- Born: 24 September 1909 Parramatta, New South Wales, Australia
- Died: 29 August 2004 (aged 94) Oxford, Oxfordshire, England
- Citizenship: Australia/United Kingdom
- Education: Lady Margaret Hall, Oxford; SOAS University of London;
- Occupations: Author; Islamic scholar;
- Awards: Sitara-i-Imtiaz

= Charis Waddy =

Australian-born British Islamic scholar and author

Charis Waddy (24 September 1909 – 29 August 2004) was an Australian-born British author, lecturer and Islamic scholar. She worked full-time with the Oxford Group from 1935 after which it became Moral Re-Armament (MRA; now Initiatives of Change). Waddy wrote her first book, Baalbek Caravans, in 1967 on her experiences of staying long-term in Lebanon. She wrote The Muslim Mind in 1976 and authored Women in Muslim History four years later. Waddy received the Pakistani Sitara-i-Imtiaz (Star of Distinction) in 1990 and was highly regarded worldwide by Muslims.

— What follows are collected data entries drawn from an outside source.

(** * Growing *)

Lemma grow_curr_ok rounded curr :
  0 < curr < 2 ^ 64 -> (256 | curr) -> rounded <= 2 ^ 63 ->
  exists c inc, grow_curr rounded curr = Some (c, inc) /\ rounded <= c < 2 ^ 64 /\
    (256 | c) /\ 0 < c.
Proof.
  intros Hc Hd Hr. unfold grow_curr.
  assert (H : forall n c inc, 0 < c < 2 ^ 64 -> (256 | c) -> rounded <= c * 2 ^ Z.of_nat n ->
    exists c' inc', iter_nat (S n) (fun '(c, inc) =>
        if c <? rounded then inl (u64 (c * 2), true) else inr (c, inc)) (c, inc) =
      inr (c', inc') /\ rounded <= c' < 2 ^ 64 /\ (256 | c') /\ 0 < c').
  { induction n as [|n IH]; intros c inc Hc' Hd' Hle; cbn [iter_nat].
    - destruct (c <? rounded) eqn:E.
      + apply Z.ltb_lt in E. lia.
      + apply Z.ltb_ge in E. exists c, inc. repeat split; try done; lia.
    - destruct (c <? rounded) eqn:E.
      + apply Z.ltb_lt in E. rewrite u64_small by lia. apply IH; [lia| |].
        * by apply Z.divide_mul_l.
        * rewrite Nat2Z.inj_succ, Z.pow_succ_r in Hle by lia. lia.
      + apply Z.ltb_ge in E. exists c, inc. repeat split; try done; lia. }
  destruct (H 64%nat curr false Hc Hd) as (c & inc & E & Hp).
  { change (2 ^ Z.of_nat 64) with (2 ^ 64). lia. }
  exists c, inc. by rewrite E.
Qed.

(** The state with other growth counters, sub-allocator and regions. *)
Definition retouch (curr total : Z) (d : D) (rs : list region) (s : t D) : t D :=
  mk (memory_limit_ s) (opts_ s) curr total d rs (bins_ s) (chunks_ s) (free_chunks_list_ s)
    (next_allocation_id_ s) (stats_ s).

Lemma AllocateChunk_retouch curr total d rs (s : t D) :
  AllocateChunk (retouch curr total d rs s) =
  let '(r, s') := AllocateChunk s in (r, retouch curr total d rs s').
Proof.
  unfold AllocateChunk, mbind, M_bind, gets, modify, ChunkFromHandle. simpl.
  destruct (free_chunks_list_ s) as [h|]; [|done]. simpl.
  by destruct (chunks_ s !! h).
Qed.

Lemma wp_AllocateChunk_retouch curr total d rs s (Q : nat -> t D -> Prop) :
  ok (fun n s' => Q n (retouch curr total d rs s')) s AllocateChunk ->
  ok Q (retouch curr total d rs s) AllocateChunk.
Proof.
  unfold wp. rewrite AllocateChunk_retouch. by destruct (AllocateChunk s) as [[n|e] s'].
Qed.

Lemma add_region_plain p m (s : t D) :
  add_region p m s = (Ok None, set_regions (RegionManager.AddAllocationRegion p m (regions_ s)) s).
Proof. unfold add_region. by rewrite sub_no_coalescing. Qed.

Lemma wp_add_region p m (s : t D) (Q : option nat -> t D -> Prop) :
  Q None (set_regions (RegionManager.AddAllocationRegion p m (regions_ s)) s) ->
  ok Q s (add_region p m).
Proof. unfold wp. by rewrite add_region_plain. Qed.

Lemma region_bytes_perm (rs rs' : list region) p m :
  range <$> rs' ≡ₚ (p, m) :: (range <$> rs) -> region_bytes rs' = m + region_bytes rs.
Proof.
  set (sum := foldr (fun (b : Z * Z) z => b.2 + z) 0).
  assert (Hs : forall l k, l ≡ₚ k -> sum l = sum k).
  { induction 1; simpl; lia. }
  assert (E : forall l : list region, region_bytes l = sum (range <$> l)).
  { induction l as [|r l IH]; simpl; [done|]. by rewrite IH. }
  intros Hp. by rewrite !E, (Hs _ _ Hp).
Qed.

(** The heap once a new region of [m] bytes at [p] has its one chunk [n]. *)
Lemma extend_heap lay u s s1 n dn u' curr p m d' rs' lay' cs' :
  heap lay u s -> settled lay [] s -> popped lay s n dn u' s1 ->
  0 <= curr < 2 ^ 64 -> (256 | curr) -> 0 < m ->
  m <= memory_limit_ s - total_region_allocated_bytes_ s ->
  sub_blocks d' ≡ₚ (p, m) :: sub_blocks (sub_allocator_ s) ->
  cs' = <[n := mkChunk m (requested_size dn) (-1) p None None (bin_num dn) 0]> (chunks_ s1) ->
  space cs' (next dn) rs' lay' u' -> concat lay' ≡ₚ n :: concat lay ->
  range <$> rs' ≡ₚ (p, m) :: (range <$> regions_ s) ->
  let s' := retouch curr (u64 (total_region_allocated_bytes_ s + m)) d' rs' (set_chunks cs' s1) in
  exists c, loose lay' u' s' n c /\ size c = m /\ used s' = used s.
Proof.
  intros Hh Hst Hpp Hcu Hdc Hm Hle Hsb Hcs Hsp Hlay Hrs s'.
  set (cn := mkChunk m (requested_size dn) (-1) p None None (bin_num dn) 0) in *.
  destruct (pp_new _ _ _ _ _ _ Hpp) as [Hbn Hun].
  assert (Hlk : chunks_ s' !! n = Some cn).
  { simpl. rewrite Hcs. apply list_lookup_insert_eq. eapply lookup_lt_Some, (pp_dn _ _ _ _ _ _ Hpp). }
  assert (Hne : forall x, x <> n -> chunks_ s' !! x = chunks_ s1 !! x).
  { intros x Hx. simpl. rewrite Hcs. by apply list_lookup_insert_ne. }
  assert (Hnl : n ∉ concat lay).
  { intros Hn. apply (sp_not_unused (pp_space _ _ _ _ _ _ Hpp) n Hn). by left. }
  destruct (pp_env _ _ _ _ _ _ Hpp) as (E1 & E2 & E3 & E4 & E5 & E6 & E7).
  exists cn. split; [|split; [done|]].
  - split; try done.
    + destruct Hh as [Hsp0 Hb Hf Hid Ho Ht Hl Hc0 Hs0].
      assert (Hrb : region_bytes rs' = m + region_bytes (regions_ s)) by by eapply region_bytes_perm.
      assert (Hnn : 0 <= region_bytes (regions_ s)).
      { pose proof (sp_nonempty Hsp0) as Hne0.
        pose proof (sp_regions _ _ _ _ _ Hsp0) as Hr0. clear -Hr0.
        induction Hr0 as [|r l rs ls Hok _ IH]; simpl; [done|]. destruct Hok. lia. }
      split; simpl.
      * by rewrite (pp_free _ _ _ _ _ _ Hpp).
      * eapply bins_frame; [|by apply (pp_bins _ _ _ _ _ _ Hpp)]. intros x.
        destruct (decide (x = n)) as [->|Hx]; [|by rewrite <- (Hne x Hx)].
        change cs' with (chunks_ s'). rewrite Hlk, (pp_dn _ _ _ _ _ _ Hpp). cbn.
        unfold binned_as. simpl. by rewrite Hbn.
      * intros x c Hx. change cs' with (chunks_ s') in Hx.
        destruct (decide (x = n)) as [->|Hxn]; [by rewrite Hlk in Hx; injection Hx as <-|].
        rewrite Hne in Hx by done. by eapply (pp_freed _ _ _ _ _ _ Hpp).
      * by rewrite E6.
      * by rewrite E2.
      * rewrite Ht, Hrb, u64_small by lia. lia.
      * rewrite E1, Hrb. lia.
      * done.
      * by rewrite Hrs, Hsb, Hs0.
    + rewrite Hlay. by left.
    + destruct Hst as [Hb Hco]. split.
      * intros x c Hx Hc Hu Hxn. rewrite list_elem_of_singleton in Hxn.
        rewrite Hlay in Hx. apply elem_of_cons in Hx as [->|Hx]; [done|].
        rewrite Hne, (pp_old _ _ _ _ _ _ Hpp) in Hc by done.
        eapply (Hb x); try done. by apply not_elem_of_nil.
      * intros x c y d Hx Hc Hy Hd Hxn Hyn. rewrite list_elem_of_singleton in Hxn, Hyn.
        rewrite Hlay in Hx. apply elem_of_cons in Hx as [->|Hx]; [done|].
        rewrite Hne, (pp_old _ _ _ _ _ _ Hpp) in Hc, Hd by done.
        eapply (Hco x c y d); try done; by apply not_elem_of_nil.
  - rewrite <- (pp_used _ _ _ _ _ _ Hpp). apply used_same. intros x.
    destruct (decide (x = n)) as [->|Hx]; [|by rewrite Hne].
    rewrite Hlk, (pp_dn _ _ _ _ _ _ Hpp). cbn. unfold block. by rewrite Hun.
Qed.

Lemma Extend_ok lay u s alignment rounded :
  heap lay u s -> settled lay [] s -> 0 < rounded <= 2 ^ 63 -> (256 | rounded) ->
  0 < curr_region_allocation_bytes_ s ->
  ok (fun (b : bool) s' => used s' = used s /\
        if b then exists lay' u', heap lay' u' s' /\ settled lay' [] s' /\
               exists h c, h ∈ concat lay' /\ chunks_ s' !! h = Some c /\
                 in_use c = false /\ rounded <= size c
        else heap lay u s' /\ settled lay [] s' /\ 0 < curr_region_allocation_bytes_ s')
     s (Extend alignment rounded).
Proof.
  intros Hh Hst Hr Hd Hcu. unfold Extend. do 2 wp_step. simpl.
  pose proof (hp_limit _ _ _ Hh) as Hlim. pose proof (hp_total _ _ _ Hh) as Htot.
  pose proof (hp_curr _ _ _ Hh) as [Hc0 Hc1]. pose proof (hp_space _ _ _ Hh) as Hsp0.
  assert (Hnn : 0 <= region_bytes (regions_ s)).
  { pose proof (sp_regions _ _ _ _ _ Hsp0) as Hr0. clear -Hr0.
    induction Hr0 as [|r l rs ls Hok _ IH]; simpl; [done|]. destruct Hok. lia. }
  rewrite (u64_small (memory_limit_ s - _)) by lia.
  set (av := (memory_limit_ s - total_region_allocated_bytes_ s) / kMinAllocationSize * kMinAllocationSize).
  assert (Hav : av <= memory_limit_ s - total_region_allocated_bytes_ s /\ (256 | av)).
  { unfold av. change kMinAllocationSize with 256. split; [|by exists ((memory_limit_ s - total_region_allocated_bytes_ s) / 256)].
    pose proof (Z.mul_div_le (memory_limit_ s - total_region_allocated_bytes_ s) 256). lia. }
  destruct (av <? rounded) eqn:Eav; [by apply wp_ret|]. apply Z.ltb_ge in Eav.
  destruct (grow_curr_ok rounded (curr_region_allocation_bytes_ s)) as (curr & inc & Eg & Hg & Hgd & Hg0);
    [lia|done|lia|]. rewrite Eg. wp_step. apply wp_modify.
  destruct (sub_allocate (sub_allocator_ s) alignment (Z.min curr av)) as [[[p m] d']|] eqn:Esub.
  2: { apply wp_ret. split; [done|]. split; [|split; [|done]].
       - destruct Hh as [? ? ? ? ? ? ? ? ?]. split; try done. simpl. split; [lia|done].
       - by destruct Hst. }
  assert (Hmin : 0 < Z.min curr av) by lia.
  destruct (sub_allocate_fresh _ _ _ _ _ _ Hmin Esub) as (Em & Hp & Hmax & Hap & Hsb). subst m.
  set (m := Z.min curr av) in *.
  assert (Hdm : (256 | m)) by (unfold m; destruct (Z.min_spec curr av) as [[_ ->]|[_ ->]]; tauto).
  wp_step. apply wp_modify. wp_step.
  set (curr' := if inc then curr else u64 (curr * 2)).
  assert (Hcu' : 0 <= curr' < 2 ^ 64 /\ (256 | curr')).
  { unfold curr'. destruct inc; [split; [lia|done]|]. split; [apply u64_range|].
    unfold u64. rewrite Z.mod_eq by lia. apply Z.divide_sub_r; [by apply Z.divide_mul_l|].
    apply Z.divide_mul_l. by exists (2 ^ 56). }
  eapply (wp_mono _ (fun _ s' => s' = retouch curr' (total_region_allocated_bytes_ s) d' (regions_ s) s)
            _ (fun _ _ => False)); [|intros _ s' ->|done].
  { unfold curr'. destruct inc; simpl; [by apply wp_ret|by apply wp_modify]. }
  wp_step. apply wp_modify. wp_step. apply wp_add_region. simpl.
  wp_step. eapply (wp_AllocateChunk_retouch curr' (u64 (total_region_allocated_bytes_ s + m)) d'
    (RegionManager.AddAllocationRegion p m (regions_ s)) s).
  eapply wp_mono; [by apply (AllocateChunk_ok lay u)| |done].
  cbv beta. intros n s1 (dn & u' & Hpp). pose proof (pp_dn _ _ _ _ _ _ Hpp) as Hdn.
  wp_step. eapply wp_upd_chunk; [exact Hdn|]. cbn beta.
  set (cn := mkChunk m (requested_size dn) (-1) p None None (bin_num dn) 0).
  set (cs' := <[n := cn]> (chunks_ s1)).
  assert (Hlt : (n < length (chunks_ s1))%nat) by by eapply lookup_lt_Some.
  destruct (space_add (chunks_ s1) cs' (regions_ s1) lay n u' dn p m) as (rs' & lay' & Hset & Hsp & Hlay & Hrs).
  { by apply (pp_space _ _ _ _ _ _ Hpp). }
  { done. } { done. } { done. } { done. } { done. }
  { rewrite (pp_regions _ _ _ _ _ _ Hpp). rewrite <- (hp_sub _ _ _ Hh) in Hap.
    apply (Forall_fmap range) in Hap. exact Hap. }
  { by unfold cs'; rewrite length_insert. }
  { unfold cs'. by rewrite list_lookup_insert_eq. }
  { intros x Hx. by apply list_lookup_insert_ne. }
  rewrite (pp_regions _ _ _ _ _ _ Hpp) in Hset, Hrs.
  wp_step. eapply wp_set_handle; [exact Hset|]. wp_step. apply wp_ret.
  destruct (extend_heap lay u s s1 n dn u' curr' p m d' rs' lay' cs') as (c & Hlo & Hsz & Hus);
    try done; [apply Hcu'|apply Hcu'|lia|].
  apply wp_assoc. eapply wp_mono; [exact (coalesce_insert _ _ _ _ _ Hlo)| |done].
  cbv beta. intros _ s3 (lay3 & u3 & Hh3 & Hst3 & _ & Hus3 & h' & c' & Hin' & Hc' & Hb' & Hs').
  apply wp_ret. split; [by rewrite Hus3|]. exists lay3, u3. split; [done|]. split; [done|].
  exists h', c'. split; [done|]. split; [done|]. split; [|lia].
  by eapply (bo_chunk _ _ (hp_bins _ _ _ Hh3)).
Qed.

(** * Releasing regions *)

Record dying (lay : list (list nat)) (u : list nat) (s : t D) (i : nat) (r : region)
    (l : list nat) : Prop := mkDying {
  dy_gone : gone (chunks_ s) (free_chunks_list_ s) (regions_ s) lay u i r l;
  dy_bins : bins_ok (chunks_ s) (bins_ s);
  dy_freed : forall h c, chunks_ s !! h = Some c -> freed_at_count c = 0;
}.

==Early life and education==
On 24 September 1909, Waddy was born in Parramatta, New South Wales, Australia. She was the daughter of the clergyman Percival Stacy, who was headmaster of The King's School, Parramatta, and the journalist Etheldred Stacy ( Spittal). Waddy had four other siblings. In 1919, following the conclusion of the First World War, she relocated from Sydney to join her father in Jerusalem, and enrolled at Jerusalem Girls' College. She matriculated to Lady Margaret Hall, Oxford, graduating in 1931 with a Bachelor of Arts first degree in Oriental Languages (Arabic and Hebrew). Waddy thus became the first woman to graduate from an Oxford college with an Oriental Languages degree. She then earned her Doctor of Philosophy degree studying the 13th-century historian Ibn Wasil at the SOAS University of London in 1934 and was the first woman to obtain this feat.

==Career==
Waddy joined the Oxford Group as a full-time worker in 1935, before it became Moral Re-Armament (MRA; now Initiatives of Change), which supported construction faith communities worldwide. For the next half a century, she helped to host the MRA's international conference centre in Caux, Switzerland, as well as doing work to reconcile Europe post-war. Waddy spent three years in West Africa in the mid-1950s with the writers of the 1957 feature film Freedom. She went back to the Middle East in the 1960s and wrote her first book, Baalbek Caravans, in 1967 about her experiences of a long-term stay in Lebanon.

Waddy published, The Muslim Mind, after her heavy travelling of the Middle East in 1976 and would be published in three editions. Her objective was to explore the approach of Muslims to contemporary and practical issues such as family life, forgiveness, the meaning of Jihad, the Quran, war and women's rights and featured quotes from several friends of hers and high-figure officials in the Middle East. The book received critical acclaim for "a work that had the power of alleviating misunderstanding and prejudice among those of differing faiths."

She lectured as a visiting professor on Mediterranean History at Cairo University in 1977. Three years later, Waddy authored Women in Muslim History. She chronicled the lives of Muslim women across history whose achievements are not known to an average Western citizen and used English secondary sources. Three weeks following Indira Gandhi's assassination in 1984, Waddy was invited to lecture at the Bengali poet Rabindranath Tagore's Shantiniketan ashram in Calcutta and went on to give a talk at the Islamic medical institute Hamdard Pakistan. She received the Sitara-i-Imtiaz (Star of Distinction) in 1990, one of the most decorated awards in Pakistan, "for her contribution to the understanding of Pakistan, and particularly its women, in the West."

During the 1990s, Waddy assisted in the hosting of the invitation of Prince Hassan bin Talal becoming the first non-Christian to preach at Christ Church, Oxford. She helped with the re-development of the Oxford Centre for Islamic Studies. Waddy was a member of the British Society for Middle Eastern Studies, the Committee for British-Arab University Visits and the Council for Arab-British Understanding. She contributed to several Middle East studies journals and the Times Educational Supplement.

==Personal life==

Waddy was a Christian. She died in Oxford on 29 August 2004. Waddy did not marry.

==Legacy==
She was regarded highly worldwide by Muslims. Waddy became trusted with academic and religious leaders in several of the Middle Eastern countries she visited and it "was with a deepened faith and a skilled discernment of the human heart." Khan wrote of Waddy: "Her work helps to break down stereotypes, replaces many inaccurate images and gives an understanding of Muslims in all aspects of their lives." Khan added: "She had a special quality of listening and appreciating the best in others... To Charis Waddy, the study of the Muslim world called 'for an attitude in the non-Muslim which it must be acknowledged has often been lacking: a respect for a way of life which has already lasted for 14 hundred years, which has nurtured more than one great civilization, and which is at present in a state of upheaval and expansion."